I nuovi belli e gli anziani “kinky”

A dispetto dei desiderata comuni che costringono la bellezza in canoni rigidi, è in atto un cambiamento che porterà a percepire il bello secondo un iter affrancato dagli ideali estetici che sono andati sedimentandosi dalla metà dell’Ottocento a oggi. Se la cose andranno come le premesse promettono, la mente percepirà come bella, attraverso un iter empirico, la persona che suscita un’emozione, pur se non appartenente a stereotipi codificati. Del resto non si è sempre detto non è bello ciò che è bello ma è bello ciò che piace? Eppure di quella stilla di saggezza è stato fatto scempio, al punto tale che gli adulti convivono con un costante senso di inadeguatezza non percependosi mai all’altezza di certi modelli di irraggiungibile perfezione, mentre giovani e giovanissimi si sentono così brutti da non postare mai una foto senza prima rimaneggiarla, peraltro mettendo in conto di ricorrere al chirurgo estetico appena possibile, e nei casi più gravi facendolo con reiterata perniciosità.

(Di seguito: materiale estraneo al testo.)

(* ===== verification/KernelSpec.v ===== *)
(** * The kernel as a transition system

    A step is a trap taken by the current thread, handled up to the return to user mode
    by [trap_entry], with or without the fast path, or anything user code and devices do in between. The
    invariant of [Invariant.v] holds in every state the steps reach. *)
From stdpp Require Import relations.
From S2P Require Import Prelude Words Platform State Machine Keeps Budget CapOps CSpace CNode Message TcbInv Syscall Traps Fastpath Frames Invariant InvariantCore InvariantIpc InvariantDelete InvariantKernel Thread Domain Example.

Section system.
Context `{PlatformOk} `{PrioBound}.

(** User code writes any memory the model keeps as plain words, and the devices any input. *)
Inductive system_step (s : kstate) : kstate → Prop :=
  | step_trap tr uc s' : trap_entry tr s = Done uc s' → system_step s s'
  | step_trap_fastpath tr uc s' : trap_entry_fastpath tr s = Done uc s' → system_step s s'
  | step_user mem dev : system_step s (set_devices dev (set_user_mem mem s)).
#[local] Hint Constructors system_step : core.

Lemma kinv_restore_user_context : kept kernel_inv restore_user_context.
Proof. unfold restore_user_context. keep. Qed.
Lemma kinv_save_context tr pc : kept kernel_inv (save_context tr pc).
Proof. unfold save_context. keep. Qed.
#[local] Hint Resolve kinv_restore_user_context kinv_save_context : keeps.
Lemma kinv_trap_entry tr : kept kernel_inv (trap_entry tr).
Proof. unfold trap_entry, c_handle_syscall, slowpath, c_handle_interrupt, c_handle_exception. keep. Qed.
#[local] Hint Resolve kinv_trap_entry : keeps.
Lemma kinv_lookup_fp c cptr : kept kernel_inv (lookup_fp c cptr).
Proof. unfold lookup_fp. case_match; keep. keep_loop (λ _ : cap * Z, True). intros [] _. unfold lookup_fp_step. keep. Qed.
#[local] Hint Resolve kinv_lookup_fp : keeps.
Local Ltac unfold_np := unfold endpoint_ptr_set_epQueue_head_np, endpoint_ptr_mset_epQueue_tail_state,
  thread_state_ptr_set_tsType_np, thread_state_ptr_mset_blockingObject_tsType, thread_state_ptr_set_replyObject_np,
  thread_state_get_replyObject_np, fastpath_copy_mrs, switchToThread_fp, fastpath_restore.
Lemma kinv_slowpath w : kept kernel_inv (slowpath w).
Proof. unfold slowpath. keep. Qed.
Lemma kinv_fastpath_call_commit length badge ep dest reply pd asid info :
  kept kernel_inv (fastpath_call_commit length badge ep dest reply pd asid info).
Proof. unfold fastpath_call_commit. unfold_np. keep. Qed.
Lemma kinv_fastpath_reply_recv_commit length ep reply caller pd asid info :
  kept kernel_inv (fastpath_reply_recv_commit length ep reply caller pd asid info).
Proof. unfold fastpath_reply_recv_commit. unfold_np. keep. Qed.
#[local] Hint Resolve kinv_slowpath kinv_fastpath_call_commit kinv_fastpath_reply_recv_commit : keeps.
Lemma kinv_fastpath_call cptr msgInfo : kept kernel_inv (fastpath_call cptr msgInfo).
Proof. unfold fastpath_call. unfold_np. keep. Qed.
Lemma kinv_fastpath_reply_recv cptr msgInfo reply : kept kernel_inv (fastpath_reply_recv cptr msgInfo reply).
Proof. unfold fastpath_reply_recv. keep. Qed.
#[local] Hint Resolve kinv_fastpath_call kinv_fastpath_reply_recv : keeps.
Lemma kinv_trap_entry_fastpath tr : kept kernel_inv (trap_entry_fastpath tr).
Proof.
  unfold trap_entry_fastpath, c_handle_syscall, c_handle_interrupt, c_handle_exception, c_handle_fastpath_call,
    c_handle_fastpath_reply_recv. keep.
Qed.

Lemma system_step_inv s s' : kernel_inv s → system_step s s' → kernel_inv s'.
Proof.
  intros HI [tr uc s'' Ht|tr uc s'' Ht|mem dev].
  - by apply (keeps_elim _ _ _ _ _ _ (kinv_trap_entry tr) HI) in Ht as [? _].
  - by apply (keeps_elim _ _ _ _ _ _ (kinv_trap_entry_fastpath tr) HI) in Ht as [? _].
  - by destruct HI.
Qed.

Lemma system_inv s s' : kernel_inv s → rtc system_step s s' → kernel_inv s'.
Proof. intros HI Hs. revert HI. induction Hs; eauto using system_step_inv. Qed.

(** C1: Every state the kernel reaches from one with the invariant has it again: after
    any sequence of traps (system calls, faults, interrupts) with any registers, and
    of steps of user code and devices, thread control blocks, capability fields, the
    domain schedule and the kernel's tables stay within their ranges. *)
Theorem kernel_invariant s s' : kernel_inv s → rtc system_step s s' → kernel_inv s'.
Proof. apply system_inv. Qed.

(** C28: No sequence of system calls gives a thread a priority, or the right to
    give a priority, above the highest one a thread started with. *)
Theorem priority_confined s s' x t : kernel_inv s → rtc system_step s s' → tcbs s' !! x = Some t →
  tcbPriority t ≤ prio_bound ∧ tcbMCP t ≤ prio_bound.
Proof. intros HI Hs Hx. destruct (system_inv _ _ HI Hs) as [Hwf]. destruct (Hwf _ _ Hx) as (? & ? & _). lia. Qed.

(** C39: Every way of deriving a capability (masking its rights, setting its data,
    [deriveCap]) turns a well-formed capability into a well-formed one. *)
Theorem derived_caps_wf s slot c r b d : kernel_inv s → cap_wf c →
  cap_wf (maskCapRights r c) ∧ cap_wf (updateCapData b d c) ∧
  ∀ st c' s', deriveCap slot c s = Done (st, c') s' → cap_wf c' ∧ kernel_inv s'.
Proof.
  intros HI Hc. split_and!; [by apply maskCapRights_wf|by apply updateCapData_wf|].
  intros st c' s' E. by apply (keeps_elim _ _ _ _ _ _ (kinv_deriveCap slot c Hc) HI) in E as [? ?].
Qed.

(** The authority check of priority changes accepts exactly the priorities up to
    the MCP of the authority's thread; otherwise it changes only the error, to a range
    error with the range that would be accepted. The assertion in it never fails. *)
Theorem checkPrio_ok s prio auth t : kernel_inv s → tcbs s !! auth = Some t →
  checkPrio prio auth s =
    if prio <=? tcbMCP t then Done EXCEPTION_NONE s
    else Done EXCEPTION_SYSCALL_ERROR (set_current_syscall_error
      (set_err_type seL4_RangeError (set_rangeErrorMax (tcbMCP t) (set_rangeErrorMin 0 (current_syscall_error s)))) s).
Proof.
  intros HI Ht. destruct (ki_tcbs _ HI _ _ Ht) as (_ & Hm & _). pose proof (ki_bound _ HI).
  unfold checkPrio, get_tcb, guard_assert, mbind, M_bind, get_state, deref. rewrite Ht.
  rewrite (proj2 (Z.leb_le (tcbMCP t) seL4_MaxPrio)) by (change seL4_MaxPrio with 255; lia).
  rewrite Z.leb_antisym. by destruct (tcbMCP t <? prio).
Qed.

(** The state with the user registers of a thread replaced. *)
Definition with_regs (s : kstate) (p : Z) (t : tcb) (ctx : gmap Z Z) : kstate :=
  set_tcbs (<[p := set_tcbContext ctx t]> (tcbs s)) s.
Lemma with_regs_id s p t : tcbs s !! p = Some t → with_regs s p t (tcbContext t) = s.
Proof. intros Ht. unfold with_regs. destruct t, s; unfold set_tcbs; simpl in *. by rewrite insert_id. Qed.
Lemma setMR_reg s p t ctx buffer i w : 0 ≤ i < n_msgRegisters →
  setMR p buffer i w (with_regs s p t ctx) = Done (i + 1) (with_regs s p t (<[msg_register i := w]> ctx)).
Proof.
  intros Hi. unfold setMR. destruct (Z.leb_spec n_msgRegisters i); [lia|].
  unfold setRegister, mod_tcb, get_tcb, with_regs, mbind, M_bind, get_state, deref; simpl.
  rewrite lookup_insert_eq. unfold modify, set_tcbs; simpl. by rewrite insert_insert_eq.
Qed.

(** The message registers of a cap fault, as [setMRs_fault] fills them. *)
Definition cap_fault_regs (ctx : gmap Z Z) (pc addr phase failure : Z) : gmap Z Z :=
  <[msg_register 3 := failure]> (<[msg_register 2 := phase]> (<[msg_register 1 := addr]> (<[msg_register 0 := pc]> ctx))).

(** C36: The message of a cap fault holds the faulting address, the capability
    address and the phase, and then always reports an invalid root as the reason,
    whatever lookup failure caused the fault: no reachable state has another value
    in [tcbLookupFailure]. *)
Theorem capFault_message s s' sender receiver buffer t r addr phase :
  kernel_inv s → rtc system_step s s' →
  tcbs s' !! sender = Some t → tcbFault t = seL4_Fault_CapFault addr phase →
  tcbs s' !! receiver = Some r → sender ≠ receiver →
  setMRs_fault sender receiver buffer s' =
    Done 4 (with_regs s' receiver r (cap_fault_regs (tcbContext r)
      (wrap (default 0 (tcbContext t !! FaultIP))) addr (Z.b2z phase) 1)).
Proof.
  intros HI Hs Ht Hf Hr Hne.
  assert (tcbLookupFailure t = lookup_fault_invalid_root) as Hl.
  { destruct (system_inv _ _ HI Hs) as [Hwf]. by destruct (Hwf _ _ Ht) as (_ & _ & _ & ?). }
  assert (∀ ctx, get_tcb sender (with_regs s' receiver r ctx) = Done t (with_regs s' receiver r ctx)) as Hget.
  { intros ctx. unfold get_tcb, with_regs, mbind, M_bind, get_state, deref; simpl. by rewrite lookup_insert_ne, Ht. }
  rewrite <-(with_regs_id s' receiver r Hr) at 1.
  unfold setMRs_fault, setMRs_lookup_failure, getRestartPC, getRegister, mbind, M_bind, mret, M_ret.
  rewrite Hget, Hf, Hget, setMR_reg by done. rewrite setMR_reg by done. rewrite setMR_reg by done.
  rewrite Hget, Hl. by rewrite setMR_reg by done.
Qed.
End system.

(** ** A concrete system

    The state of [Example.v] with the remaining TCB slots, where [tA] has a fault handler. *)
Section example.
#[local] Existing Instances example_platform example_platform_ok.
Definition ex_bound : PrioBound := 255.
#[local] Existing Instance ex_bound.

Definition ex_tcb_slots : list (Z * cte) :=
  (TCB_PTR_CTE_PTR tA tcbFaultHandler, Cte (cap_endpoint_cap 7 true true true true ep1) nullMDBNode) ::
  flat_map (λ t, (λ i, (TCB_PTR_CTE_PTR t i, ex_null)) <$> [tcbCTable; tcbBuffer; tcbFaultHandler; tcbTimeoutHandler])
    [tA; tB; tC; tD; tE; tI].
Definition ex_system : kstate := set_ctes (list_to_map (ex_ctes ++ ex_tcb_slots)) ex_state.
(** A system call from [tA]. *)
Definition ex_syscall (sys : syscall) (cptr : Z) : trap :=
  Trap (λ r, if r =? 16 then syscall_number sys else if r =? capRegister then cptr else 0) 8 288 4096.

Lemma list_to_map_Forall {A} (P : A → Prop) (l : list (Z * A)) :
  Forall (λ p, P p.2) l → map_Forall (λ _, P) (list_to_map l : gmap Z A).
Proof. intros Hl i x Hx%elem_of_list_to_map_2. rewrite Forall_forall in Hl. by apply (Hl (i, x)). Qed.
Lemma ex_system_inv : kernel_inv ex_system.
Proof.
  split.
  - apply list_to_map_Forall. repeat (apply Forall_cons; split; [by vm_compute|]). constructor.
  - apply list_to_map_Forall. repeat (apply Forall_cons; split; [by vm_compute|]). constructor.
  - by vm_compute.
  - split_and!; [done| |done|done| |done|by vm_compute].
    + apply Forall_cons; split; [right; by vm_compute|]. apply Forall_singleton. by left.
    + by exists (dschedule_make 0 1).
  - done.
  - done.
  - by vm_compute.
  - by vm_compute.
  - by vm_compute.
  - done.
Qed.

(** [tA] calls a capability it does not have: the fault goes to its handler's endpoint and [tB] runs. *)
Definition ex_trap : trap := ex_syscall SysCall 77.
Definition ex_after : kstate := match trap_entry ex_trap ex_system with Done _ s' => s' | Stuck _ => ex_system end.
Lemma ex_step : rtc system_step ex_system ex_after.
Proof.
  assert (is_Some (match trap_entry ex_trap ex_system with Done uc s' => Some uc | Stuck _ => None end)) as [uc Hu]
    by (vm_compute; eauto).
  apply rtc_once, (step_trap _ ex_trap uc). unfold ex_after. destruct (trap_entry ex_trap ex_system); naive_solver.
Qed.
Lemma kernel_invariant_witness : ksCurThread ex_after = tB ∧ kernel_inv ex_after.
Proof. split; [by vm_compute|]. apply (kernel_invariant ex_system); [apply ex_system_inv|apply ex_step]. Defined.

(** The lookup of [tA] failed at a guard, and its handler is told the root was invalid. *)
Lemma capFault_message_witness : current_lookup_fault ex_after = lookup_fault_guard_mismatch 0 64 60 ∧
  ∃ t r, tcbs ex_after !! tA = Some t ∧ tcbs ex_after !! tC = Some r ∧
  setMRs_fault tA tC NULL ex_after = Done 4 (with_regs ex_after tC r (cap_fault_regs (tcbContext r) 4096 77 0 1)).
Proof.
  split; [by vm_compute|].
  destruct (tcbs ex_after !! tA) as [t|] eqn:Ht; [|by vm_compute in Ht].
  destruct (tcbs ex_after !! tC) as [r|] eqn:Hr; [|by vm_compute in Hr].
  exists t, r. split_and!; [done..|].
  assert ((λ t, (tcbFault t, tcbContext t !! FaultIP)) <$> tcbs ex_after !! tA =
    Some (seL4_Fault_CapFault 77 false, Some 4096)) as Hf by (by vm_compute).
  rewrite Ht in Hf. injection Hf as Hf Hc.
  assert (tA ≠ tC) as Hne by (by vm_compute).
  pose proof (capFault_message ex_system ex_after tA tC NULL t r 77 false ex_system_inv ex_step Ht Hf Hr Hne) as E.
  rewrite Hc in E. exact E.
Defined.

Lemma priority_confined_witness : from_option (λ t, tcbPriority t ≤ 255) False (tcbs ex_after !! tB).
Proof.
  destruct (tcbs ex_after !! tB) as [t|] eqn:Ht; [|by vm_compute in Ht].
  apply (priority_confined ex_system ex_after tB t ex_system_inv ex_step Ht).
Defined.
Lemma derived_caps_witness : cap_wf (maskCapRights 2 (cap_frame_cap 1 0x80000000 0 3 false 0x5000)) ∧
  cap_wf (updateCapData false 0x1044 (cap_cnode_cap 4 60 0 cn1)).
Proof.
  split.
  - apply (derived_caps_wf ex_system (slot1 2) _ 2 false 0); [apply ex_system_inv|by vm_compute].
  - apply (derived_caps_wf ex_system (slot1 2) _ 2 false 0x1044); [apply ex_system_inv|by vm_compute].
Defined.
(** A thread with MCP 255 may set any priority but 256. *)
Lemma checkPrio_witness : checkPrio 255 tA ex_system = Done EXCEPTION_NONE ex_system ∧
  ∃ s', checkPrio 256 tA ex_system = Done EXCEPTION_SYSCALL_ERROR s'.
Proof.
  destruct (tcbs ex_system !! tA) as [t|] eqn:Ht; [|by vm_compute in Ht].
  assert (tcbMCP <$> (tcbs ex_system !! tA) = Some 255) as Hm by (by vm_compute). rewrite Ht in Hm. injection Hm as Hm.
  split; [|eexists]; rewrite (checkPrio_ok ex_system _ tA t ex_system_inv Ht), Hm; reflexivity.
Defined.
End example.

L’inversione di tendenza è già riscontrabile in serie tv e canali mediatici che ancora ieri rifiutavano l’accesso a corpi non esattamente perfetti; la buona notizia è che il percorso di sensibilizzazione sulle tematiche dell’inclusione è in corso a livello globale. Parallelamente sarebbe ora di abbattere l’ultimo grande tabù, ovvero l’esibizione di un corpo anziano in correlazione al desiderio sessuale che fino a prova contraria non ha data di scadenza né mai l’ha avuta. Eppure non se ne parla, con buona pace del corpo che continua a fabbricare umori di un certo tipo…

I nuovi belli e gli anziani “kinky”ultima modifica: 2021-05-04T09:59:15+02:00da VIOLA_DIMARZO
  1. Alcuni tuoi post li leggo sempre più di una volta per meglio comprenderli o per coglierne ogni dettaglio e sfumatura. E faccio bene, perché stavolta, ad esempio, stavo per commentare al volo quel:
    Se la cose andranno come le premesse promettono, la mente percepirà come bella, attraverso un iter empirico, la persona che suscita un’emozione, pur se non appartenente a stereotipi codificati., chiedendoti:
    “Perché, non succede già?”
    Invece, bene ho fatto a rileggere perché avevi scritto “iter empirico” ed io avevo letto “iter empatico”. Quindi, nulla da aggiungere o da sottrarre. Solo rileggerlo ancora un po’.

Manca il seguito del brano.